パターン4:IPO・M&Aを経験して価値を高める

IPO準備中の企業や、M&Aを経験した企業での総務経験は市場価値を大幅に高めます。特に「IPO総務経験者」は転職市場で高い評価を受けており、年収アップの転職が実現しやすいです。


総務の転職市場

2025〜2026年の動向

2025年以降、総務職の求人数は増加傾向にあります。その背景には以下の要因があります。

コンプライアンス強化の波:上場企業・IPO準備企業を中心に、ガバナンス強化への投資が拡大しています。株主総会運営や各種法令対応の専門人材へのニーズが高まっています。

法改正対応の需要:育児・介護休業法、労働基準法などの法改正が続いており、制度対応のできる人材が求められています。

AIによる定型業務の変化:書類管理やスケジュール管理などの定型業務はAIや自動化ツールで効率化が進んでいます。一方で、ステークホルダーとの交渉や危機管理など「人でなければできない業務」の重要性は増しており、高度な総務人材のニーズは上がっています。

転職で評価されるポイント

エージェントとして多くの総務転職を支援してきた経験から、採用担当者が特に評価するポイントをお伝えします。

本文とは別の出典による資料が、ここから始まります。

(** From the banner to the end of the hook. *)
Definition notify (sitemapUrl : jsstring) : M unit :=
  console_log banner ;;
  console_log (sitemap_line sitemapUrl) ;;
  targets <- targets sitemapUrl ;;
  for_of targets ping ;;
  console_log done_line.

(** Line 31: [(inputs.siteUrl || process.env.URL || "").replace(/\/$/, "")]. *)
Definition resolve_siteUrl (i : Inputs) (env : optstr) : jsstring :=
  replace_trailing_slash (or_lit (or_else (siteUrl i) env) []).

(** Line 38: [inputs.sitemapPath || "/sitemap-index.xml"]. *)
Definition resolve_sitemapPath (i : Inputs) : jsstring :=
  or_lit (sitemapPath i) (lit "/sitemap-index.xml").

Section Hook.

(** [path.join] of Node's [path] module, for two arguments. The hook is
    verified for any such function. *)
Variable path_join : jsstring -> jsstring -> jsstring.

(** The loop over [alternatives]: [found] is [null] until a path
    exists, and the first one that does ends the loop. *)
Fixpoint find_alternative (publishDir : jsstring) (alts : list jsstring)
  : M optstr :=
  match alts with
  | [] => ret None
  | alt :: rest =>
      hit <- existsSync (path_join publishDir alt) ;;
      if hit then ret (Some alt)
      else find_alternative publishDir rest
  end.

Definition onSuccess (args : Args) : M unit :=
  env <- process_env_URL ;;
  let siteUrl := resolve_siteUrl (inputs args) env in
  if negb (truthy (Some siteUrl)) then
    console_log no_site_url_warning
  else
    let sitemapPath := resolve_sitemapPath (inputs args) in
    let sitemapUrl := siteUrl ++ sitemapPath in
    let publishDir := PUBLISH_DIR (constants args) in
    let localSitemap := path_join publishDir sitemapPath in
    present <- existsSync localSitemap ;;
    if negb present then
      found <- find_alternative publishDir alternatives ;;
      match found with
      | Some (c :: s) =>
          console_log (fallback_notice sitemapPath (c :: s)) ;;
          notify sitemapUrl
      | _ => console_log (no_sitemap_warning sitemapPath)
      end
    else notify sitemapUrl.
(** Reading [seen[t.To]] likewise. *)
Definition seen_get (seen : gmap OrderStatus bool) (s : OrderStatus) : bool :=
  default false (seen !! s).

(** One iteration of the loop of [ValidTransitionsFrom]; the loop state
    is the pair of the slice [nexts] and the map [seen]. *)
Definition vtf_step (status : OrderStatus)
    (acc : list OrderStatus * gmap OrderStatus bool) (t : Transition)
    : list OrderStatus * gmap OrderStatus bool :=
  if bool_decide (From t = status) && negb (seen_get acc.2 (To t))
  then (acc.1 ++ [To t], <[To t := true]> acc.2)
  else acc.

Definition ValidTransitionsFrom (status : OrderStatus) : list OrderStatus :=
  (foldl (vtf_step status) ([], ∅) validTransitions).1.

(** The invariant of that loop: [seen] marks exactly the statuses already
    in [nexts], and [nexts] has no repeats. *)
Definition vtf_inv (acc : list OrderStatus * gmap OrderStatus bool) : Prop :=
  (∀ x, seen_get acc.2 x = true ↔ x ∈ acc.1) ∧ NoDup acc.1.

(** The text built by the loop [for i, s := range nexts]. *)
Fixpoint join_statuses (i : nat) (nexts : list OrderStatus) (result : string) : string :=
  match nexts with
  | [] => result
  | s :: rest =>
      join_statuses (S i) rest
        ((if decide (0 < i) then result +:+ ", " else result) +:+ s)
  end.

Definition describeValidFrom (status : OrderStatus) : string :=
  let nexts := ValidTransitionsFrom status in
  if decide (length nexts = 0) then "none (terminal state)"
  else join_statuses 0 nexts "".

(** A Go [error] is [None] for [nil] and [Some msg] for [errors.New msg]. *)
Definition error : Type := option string.

Definition invalid_transition_message (from to : OrderStatus) (actor : string) : string :=
  "invalid transition: " +:+ from +:+ " → " +:+ to +:+
  " is not allowed for actor '" +:+ actor +:+ "'. " +:+
  "Valid transitions from " +:+ from +:+ " are: " +:+ describeValidFrom from.

Definition CanTransition (from to : OrderStatus) (actor : string) : error :=
  let key := mkKey from to actor in
  if map_get transitionMap key then None
  else Some (invalid_transition_message from to actor).

Definition GetAllTransitions : list Transition := validTransitions.

(** A status is terminal when no triple of the table leaves it. *)
Definition terminal (status : OrderStatus) : Prop :=
  Forall (fun t => From t ≠ status) validTransitions.

End statemachine.

Import statemachine.


(** ** package config: the storage behind [config.DB]

    The tables the handlers touch. [orders] and [menu_items] are keyed by
    primary key; [restaurants] and [histories] are kept in insertion
    order, which is primary-key order, because [First] with a [Where]
    clause and the audit trail depend on it. [order_seq] is the last
    order id handed out. *)

Module config.

Record DB : Type := mkDB {
  orders : gmap nat Order.t;
  order_seq : nat;
  restaurants : list Restaurant.t;
  menu_items : gmap nat MenuItem.t;
  histories : list OrderStatusHistory.t
}.

(** A column assignment of [Update] / [Updates] on the orders table. *)
Inductive column : Type :=
| status_col (s : OrderStatus)
| driver_id_col (d : nat)
| estimated_time_col (n : Z).

Definition set_column (o : Order.t) (c : column) : Order.t :=
  match c with
  | status_col s =>
      Order.mk (Order.ID o) (Order.CustomerID o) (Order.RestaurantID o)
        (Order.DriverID o) s (Order.DeliveryAddress o) (Order.Notes o)
        (Order.EstimatedTime o) (Order.Items o)
  | driver_id_col d =>
      Order.mk (Order.ID o) (Order.CustomerID o) (Order.RestaurantID o)
        (Some d) (Order.Status o) (Order.DeliveryAddress o) (Order.Notes o)
        (Order.EstimatedTime o) (Order.Items o)
  | estimated_time_col n =>
      Order.mk (Order.ID o) (Order.CustomerID o) (Order.RestaurantID o)
        (Order.DriverID o) (Order.Status o) (Order.DeliveryAddress o)
        (Order.Notes o) n (Order.Items o)
  end.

  1. 上場企業での株主総会・取締役会の運営経験(最も評価が高い)
  2. オフィス移転・拠点統廃合のプロジェクト管理経験
  3. IPO準備での各種規程整備・内部統制構築への関与
  4. BCP(事業継続計画)の策定・改定経験
  5. コンプライアンス・ハラスメント防止の社内研修企画・実施

逆に言えば、これらの経験を積める環境に身を置くことが、将来の市場価値向上につながります。

未経験からの転職は可能か

基礎的な事務経験があれば、未経験から総務へ転職することは可能です。ただし「未経験歓迎」の求人は中小企業が中心で、年収レンジも抑えめになることが多いです。

転職市場での評価を高めたいなら、最初の1〜2年はある程度年収を抑えてでも「経験が積める環境」を選ぶことをおすすめします。株主総会の運営を一度でも経験すれば、次のキャリアの選択肢が大きく広がります。


まとめ

総務は「何でも屋」と思われがちですが、経験を積むほど希少価値が高まる職種です。

特に上場企業での株主総会対応、オフィス移転プロジェクト、IPO対応の経験は転職市場で高く評価されます。「目立たない仕事でもいい、でも会社を支えたい」という意識を持てる人にとっては、やりがいも安定性も高い職種です。

年収面では最初は低く見えるかもしれませんが、管理部門の責任者まで上り詰めれば700〜1,000万円のレンジも十分狙えます。

転職を検討している方は、「どんな経験が積める環境か」 を最重要視して求人を選ぶことをおすすめします。経験の質が、のちの年収と市場価値を決めます。